Eine etwas andere Inszenierung von Kleists "Der zerbrochene Krug"

Von Valentina Finger, Fürstenfeldbruck

Dem Theater sind gerade amerikanische Gerichtssäle nicht unähnlich. Es gibt ein Publikum, die Geschworenen, dem eine bestimmte Version eines Tathergangs als Wahrheit verkauft werden soll. Verteidigung und Staatsanwaltschaft müssen überzeugend schauspielern. Der Richter als Regisseur mediiert das Geschehen. Jener Rolle als Mediator kommt Kleists Richter Adam so gar nicht nach. Stattdessen ist er selbst ein aktiver Teil der Ereignisse, die unter seinem Vorsitz verhandelt werden und dem Lustspiel seinen Namen geben: In "Der zerbrochne Krug" steht ein junger Liebhaber vor Gericht, da er während eines nächtlichen Besuchs bei seiner Angebeteten den Krug der Mutter umgestoßen haben soll. Was zu Beginn keiner weiß: Der Richter selbst ist in diesem Fall der Übeltäter.

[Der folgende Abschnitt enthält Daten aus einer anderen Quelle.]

Lemma holds_app m a l k : holds m a (l ++ k) <-> holds m a l /\ holds m (a + 8 * Z.of_nat (length l)) k.
Proof.
  revert a. induction l as [|x l IH]; intros a; simpl.
  - replace (a + 8 * Z.of_nat 0) with a by lia. split; [|by intros [_ H]]. intros H. split; [done|done].
  - rewrite !holds_cons, IH.
    replace (a + 8 + 8 * Z.of_nat (length l)) with (a + 8 * Z.of_nat (S (length l))) by lia. tauto.
Qed.

Lemma holds_ext m m' a l :
  holds m a l -> (forall b, a <= b < a + 8 * Z.of_nat (length l) -> m' b = m b) -> holds m' a l.
Proof.
  intros H Hm i x Hi. rewrite Hm; [by apply H|]. apply lookup_lt_Some in Hi. lia.
Qed.

Lemma set_reg_same r v s : gpr (set_reg r v s) r = v.
Proof. cbn. by rewrite decide_True. Qed.
Lemma set_reg_other r q v s : q <> r -> gpr (set_reg r v s) q = gpr s q.
Proof. intros. cbn. by rewrite decide_False. Qed.

(** The fields an operation leaves alone, as rewriting rules. *)
Lemma mem_set_reg r v s : mem (set_reg r v s) = mem s. Proof. done. Qed.
Lemma fpu_set_reg r v s : fpu (set_reg r v s) = fpu s. Proof. done. Qed.
Lemma console_set_reg r v s : console (set_reg r v s) = console s. Proof. done. Qed.
Lemma gpr_flow a b c d s : gpr (with_flow a b c d s) = gpr s. Proof. done. Qed.
Lemma mem_flow a b c d s : mem (with_flow a b c d s) = mem s. Proof. done. Qed.
Lemma fpu_flow a b c d s : fpu (with_flow a b c d s) = fpu s. Proof. done. Qed.
Lemma console_flow a b c d s : console (with_flow a b c d s) = console s. Proof. done. Qed.
Lemma gpr_with_fpu f s : gpr (with_fpu f s) = gpr s. Proof. done. Qed.
Create Rewrite HintDb cpu.
#[export] Hint Rewrite mem_set_reg fpu_set_reg console_set_reg gpr_flow mem_flow fpu_flow console_flow : cpu.
#[export] Hint Rewrite set_reg_same : cpu.
#[export] Hint Rewrite set_reg_other using done : cpu.

Lemma push64_rsp v s : 8 <= gpr s RSP < 2 ^ 64 -> gpr (push64 v s) RSP = gpr s RSP - 8.
Proof. intros. unfold push64, store. cbn -[wrap]. apply wrap_small. unfold in_width. lia. Qed.

Lemma pushes_gpr vs s r : r <> RSP -> gpr (pushes vs s) r = gpr s r.
Proof.
  intros Hr. unfold pushes. revert s. induction vs as [|v vs IH]; intros s; [done|]. simpl.
  rewrite IH. unfold push64, store. cbn. by rewrite decide_False.
Qed.

Lemma pushes_rest vs s :
  rip (pushes vs s) = rip s /\ cs (pushes vs s) = cs s /\ rflags (pushes vs s) = rflags s /\
  ss (pushes vs s) = ss s /\ fpu (pushes vs s) = fpu s /\ console (pushes vs s) = console s.
Proof. unfold pushes. revert s. induction vs as [|v vs IH]; intros s; [done|apply (IH (push64 v s))]. Qed.

Lemma pushes_flow vs a b c d s : pushes vs (with_flow a b c d s) = with_flow a b c d (pushes vs s).
Proof.
  unfold pushes. revert s. induction vs as [|v vs IH]; intros s; [done|].
  exact (IH (push64 v s)).
Qed.

Lemma pushes_app vs ws s : pushes (vs ++ ws) s = pushes ws (pushes vs s).
Proof. apply foldl_app. Qed.

(** Pushing grows the stack downwards, leaves the words in reverse order and touches nothing else. *)
Lemma pushes_spec vs s :
  8 * Z.of_nat (length vs) <= gpr s RSP < 2 ^ 64 ->
  gpr (pushes vs s) RSP = gpr s RSP - 8 * Z.of_nat (length vs) /\
  holds (mem (pushes vs s)) (gpr s RSP - 8 * Z.of_nat (length vs)) (rev vs) /\
  (forall a, a < gpr s RSP - 8 * Z.of_nat (length vs) \/ gpr s RSP <= a -> mem (pushes vs s) a = mem s a).
Proof.
  revert s. induction vs as [|v vs IH]; intros s Hs; simpl length in *.
  - cbn. split_and!; [lia|done|done].
  - change (pushes (v :: vs) s) with (pushes vs (push64 v s)).
    assert (gpr (push64 v s) RSP = gpr s RSP - 8) as Hsp by (apply push64_rsp; lia).
    assert (forall a, mem (push64 v s) a = if a =? gpr s RSP - 8 then v else mem s a) as Hm.
    { intros a. rewrite <- Hsp. unfold push64, store. cbn -[wrap]. done. }
    destruct (IH (push64 v s)) as (H1 & H2 & H3); [lia|]. rewrite Hsp in *.
    replace (gpr s RSP - 8 - 8 * Z.of_nat (length vs)) with (gpr s RSP - 8 * Z.of_nat (S (length vs))) in * by lia.
    split_and!; [done| |].
    + cbn [rev]. apply holds_app. split; [done|]. rewrite length_rev. apply holds_cons. split; [|done].
      rewrite H3 by lia. rewrite Hm. rewrite (proj2 (Z.eqb_eq _ _)); [done|lia].
    + intros a Ha. rewrite H3, Hm by lia. rewrite (proj2 (Z.eqb_neq _ _)); [done|lia].
Qed.

Lemma store_words_spec a l s :
  gpr (store_words a l s) = gpr s /\ console (store_words a l s) = console s /\
  holds (mem (store_words a l s)) a l /\
  (forall b, b < a \/ a + 8 * Z.of_nat (length l) <= b -> mem (store_words a l s) b = mem s b).
Proof.
  revert a s. induction l as [|v l IH]; intros a s; simpl length; [done|].
  destruct (IH (a + 8) (store a v s)) as (H1 & H2 & H3 & H4). cbn [store_words].
  split_and!; [done|done| |].
  - apply holds_cons. split; [|done]. rewrite H4 by lia. cbn. by rewrite Z.eqb_refl.
  - intros b Hb. rewrite H4 by lia. cbn. rewrite (proj2 (Z.eqb_neq _ _)); [done|lia].
Qed.

Lemma words_at_holds s a l : holds (mem s) a l -> words_at s a (length l) = l.
Proof.
  intros H. apply list_eq. intros i. unfold words_at. rewrite list_lookup_fmap.
  destruct (l !! i) as [x|] eqn:Hi.
  - rewrite lookup_seq_lt by (by apply lookup_lt_Some in Hi). cbn. by rewrite (H i x Hi).
  - apply lookup_ge_None in Hi. by rewrite lookup_seq_ge.
Qed.

(** ** Running the stubs *)

Section exec.
Context (rust : Cpu -> Cpu) (bytes : Z -> Z) (cr2 : Z).

Lemma exec_app l k s s' : exec rust bytes cr2 l s = (Ok tt, s') -> exec rust bytes cr2 (l ++ k) s = exec rust bytes cr2 k s'.
Proof.
  revert s. induction l as [|i l IH]; intros s; simpl; [intros [= ->]; done|].
  unfold exec in *. cbn [app for_each]. unfold mbind, M_bind.
  destruct (step rust bytes cr2 i s) as [[[]|e|e] s1]; [apply IH|done..].
Qed.

Lemma exec_pushes rs s : RSP ∉ rs -> exec rust bytes cr2 (push <$> rs) s = (Ok tt, pushes (gpr s <$> rs) s).
Proof.
  revert s. induction rs as [|r rs IH]; intros s Hn; [done|].
  apply not_elem_of_cons in Hn as [Hr Hn].
  change (exec rust bytes cr2 (push <$> (r :: rs)) s) with (exec rust bytes cr2 (push <$> rs) (push64 (gpr s r) s)).
  rewrite IH by done.
  change (pushes (gpr s <$> (r :: rs)) s) with (pushes (gpr s <$> rs) (push64 (gpr s r) s)).
  do 2 f_equal. apply list_fmap_ext. intros i q Hi. apply (pushes_gpr [gpr s r]).
  intros ->. apply Hn. by eapply list_elem_of_lookup_2.
Qed.

Lemma exec_pops rs s l :
  length l = length rs -> holds (mem s) (gpr s RSP) l -> RSP ∉ rs -> NoDup rs ->
  0 <= gpr s RSP -> gpr s RSP + 8 * Z.of_nat (length rs) < 2 ^ 64 ->
  exists s', exec rust bytes cr2 (pop <$> rs) s = (Ok tt, s') /\
    gpr s' RSP = gpr s RSP + 8 * Z.of_nat (length rs) /\
    (gpr s' <$> rs) = l /\ (forall r, r <> RSP -> r ∉ rs -> gpr s' r = gpr s r) /\
    mem s' = mem s /\ fpu s' = fpu s /\ console s' = console s.
Proof.
  revert s l. induction rs as [|r rs IH]; intros s [|v l] Hlen Hl Hn Hnd H0 Hb; try done.
  { exists s. split_and!; try done. cbn; lia. }
  apply not_elem_of_cons in Hn as [Hr Hn]. apply NoDup_cons in Hnd as [Hr' Hnd].
  apply holds_cons in Hl as [Hv Hl]. simpl length in *.
  set (s1 := set_reg r v (set_reg RSP (wrap 64 (gpr s RSP + 8)) s)).
  assert (gpr s1 RSP = gpr s RSP + 8) as Hsp.
  { unfold s1. rewrite set_reg_other, set_reg_same by done. apply wrap_small. unfold in_width. lia. }
  destruct (IH s1 l) as (s' & Hrun & Hs & Hg & Ho & Hm & Hf & Hc); try done; try lia.
  { by rewrite Hsp. }
  exists s'. split_and!; try done.
  - change (exec rust bytes cr2 (pop <$> (r :: rs)) s) with
      (exec rust bytes cr2 (pop <$> rs) (set_reg r (mem s (gpr s RSP)) (set_reg RSP (wrap 64 (gpr s RSP + 8)) s))).
    by rewrite Hv.
  - lia.
  - cbn [fmap list_fmap]. f_equal; [|done]. rewrite Ho by done. apply set_reg_same.
  - intros q Hq Hq'. apply not_elem_of_cons in Hq' as [Hqr Hq']. rewrite Ho by done.
    unfold s1. by rewrite !set_reg_other.
Qed.
End exec.

(** The context of [s] as the handler sees it. *)
Definition interrupted (s : Cpu) (err dummy : Z) : InterruptInfo :=
  {| fpu_context := fpu s; _dummy := dummy;
     greg := {| i_rax := gpr s RAX; i_rdx := gpr s RDX; i_rbx := gpr s RBX; i_rbp := gpr s RBP;
       i_rsi := gpr s RSI; i_rdi := gpr s RDI; i_r8 := gpr s R8; i_r9 := gpr s R9;
       i_r10 := gpr s R10; i_r11 := gpr s R11; i_r12 := gpr s R12; i_r13 := gpr s R13;
       i_r14 := gpr s R14; i_r15 := gpr s R15; i_rcx := gpr s RCX |};
     error_code := err;
     ctx := {| i_rip := rip s; i_cs := cs s; i_rflags := rflags s; i_rsp := gpr s RSP; i_ss := ss s |} |}.

(** [s'] goes on where [s] was interrupted, with the registers of [s]. *)
Record resumed (s s' : Cpu) : Prop := {
  re_gpr : forall r, gpr s' r = gpr s r;
  re_rip : rip s' = rip s; re_cs : cs s' = cs s; re_rflags : rflags s' = rflags s; re_ss : ss s' = ss s;
  re_fpu : fpu s' = fpu s }.

(** The words the stub builds below the top of the stack, from the bottom. *)
Definition GREGS : list Reg := [RAX; RDX; RBX; RBP; RSI; RDI; R8; R9; R10; R11; R12; R13; R14; R15].
Definition frame_words (s : Cpu) (err dummy : Z) : list Z :=
  fpu s ++ [dummy] ++ (gpr s <$> GREGS ++ [RCX]) ++ [err; rip s; cs s; rflags s; gpr s RSP; ss s].

(** They are the context at the offsets of [InterruptInfo]. *)
Lemma InterruptInfo_holds s m a err dummy :
  length (fpu s) = 64%nat -> holds m a (frame_words s err dummy) ->
  InterruptInfo_at (fun i => m (a + 8 * Z.of_nat i)) = interrupted s err dummy.
Proof.
  intros Hf Hh. unfold frame_words in Hh.
  assert (forall i x, ([dummy] ++ (gpr s <$> GREGS ++ [RCX]) ++ [err; rip s; cs s; rflags s; gpr s RSP; ss s]) !! i
    = Some x -> m (a + 8 * Z.of_nat (64 + i)) = x) as Hi.
  { intros i x Hx. apply Hh. by rewrite lookup_app_r, Hf, Nat.add_comm, Nat.add_sub by lia. }
  assert ((fun i => m (a + 8 * Z.of_nat i)) <$> seq 0 64 = fpu s) as Hfpu.
  { rewrite <- Hf. apply list_eq. intros i. rewrite list_lookup_fmap.
    destruct (fpu s !! i) as [x|] eqn:Hx.
    - rewrite lookup_seq_lt by (by apply lookup_lt_Some in Hx). cbn [fmap option_fmap option_map].
      f_equal. apply (Hh i). by apply lookup_app_l_Some.
    - apply lookup_ge_None in Hx. by rewrite lookup_seq_ge. }
  unfold InterruptInfo_at, interrupted. rewrite Hfpu. f_equal.
  - by apply (Hi 0%nat).
  - unfold GeneralRegisterContext_at. f_equal;
      match goal with |- m (a + 8 * Z.of_nat (65 + ?k)) = _ => by apply (Hi (S k)) end.
  - by apply (Hi 16%nat).
  - unfold InterruptContext_at. f_equal;
      match goal with |- m (a + 8 * Z.of_nat (81 + ?k)) = _ => by apply (Hi (17 + k)%nat) end.
Qed.

(** The processor and the stub's first instructions have pushed the context and the vector. *)
Record entered (s : Cpu) (top index err : Z) (s2 : Cpu) : Prop := {
  en_rcx : gpr s2 RCX = index;
  en_gpr : forall r, r <> RSP -> r <> RCX -> gpr s2 r = gpr s r;
  en_rsp : gpr s2 RSP = top - 56;
  en_holds : holds (mem s2) (top - 56) [gpr s RCX; err; rip s; cs s; rflags s; gpr s RSP; ss s];
  en_out : forall a, a < top - 56 \/ top <= a -> mem s2 a = mem s a;
  en_fpu : fpu s2 = fpu s;
  en_console : console s2 = console s }.

(** The state at the call of [inthandler]. *)
Record at_call (s : Cpu) (top index err : Z) (s2 : Cpu) : Prop := {
  ac_rsp : gpr s2 RSP = top - 688;
  ac_rbp : gpr s2 RBP = top - 688;
  ac_rdi : gpr s2 RDI = top - 688;
  ac_rsi : gpr s2 RSI = index;
  ac_holds : holds (mem s2) (top - 688) (frame_words s err (mem s (top - 176)));
  ac_out : forall a, a < top - 688 \/ top <= a -> mem s2 a = mem s a;
  ac_console : console s2 = console s }.

Lemma aligned_top top : in_width 64 top -> Z.land top (wnot 64 15) = top / 16 * 16.
Proof. intros. by apply (land_align top 4). Qed.

Section run.
Context (rust : Cpu -> Cpu) (bytes : Z -> Z) (cr2 : Z).

Lemma exec_modify i l f s : step rust bytes cr2 i = modify f ->
  exec rust bytes cr2 (i :: l) s = exec rust bytes cr2 l (f s).
Proof. intros H. unfold exec. cbn [for_each]. by rewrite H. Qed.

Lemma exec_get i l (f : Cpu -> M Cpu unit) s s' :
  step rust bytes cr2 i = (s ← get; f s) -> f s s = (Ok tt, s') ->
  exec rust bytes cr2 (i :: l) s = exec rust bytes cr2 l s'.
Proof.
  intros H E. unfold exec. cbn [for_each]. rewrite H. unfold mbind, M_bind, get. by rewrite E.
Qed.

In einem Stück, das fast gänzlich aus einer gerichtlichen Verhandlung besteht, ist das Metatheatrale folglich angelegt. Regisseur Oliver Reese hat diese Veranlagung für seine Inszenierung am Schauspiel Frankfurt ausgereizt. Im Rahmen der Reihe Theater Fürstenfeld gastierte das Ensemble am Sonntag im Stadtsaal. Und nicht nur das Publikum verfolgte die Bühnenhandlung vom Zuschauerraum aus. Gerichtsrat Walter, der in das fiktive Dorf Huisum kommt, um am Provinzgericht nach dem Rechten zu sehen, kommentiert die Szenen aus derselben Perspektive. Martin Rentzsch spielt ihn mit Brille und schwarzem Rollkragenpullover als Klischee-Theatermenschen. In dieser Interpretation ist sein Charakter die metatheatrale Figur schlechthin. Er ist Zuschauer, Regisseur und Kritiker zugleich, vereint also all die Rollen, die jemand mit frontalem Blick zur Bühne im Allgemeinen einnehmen kann.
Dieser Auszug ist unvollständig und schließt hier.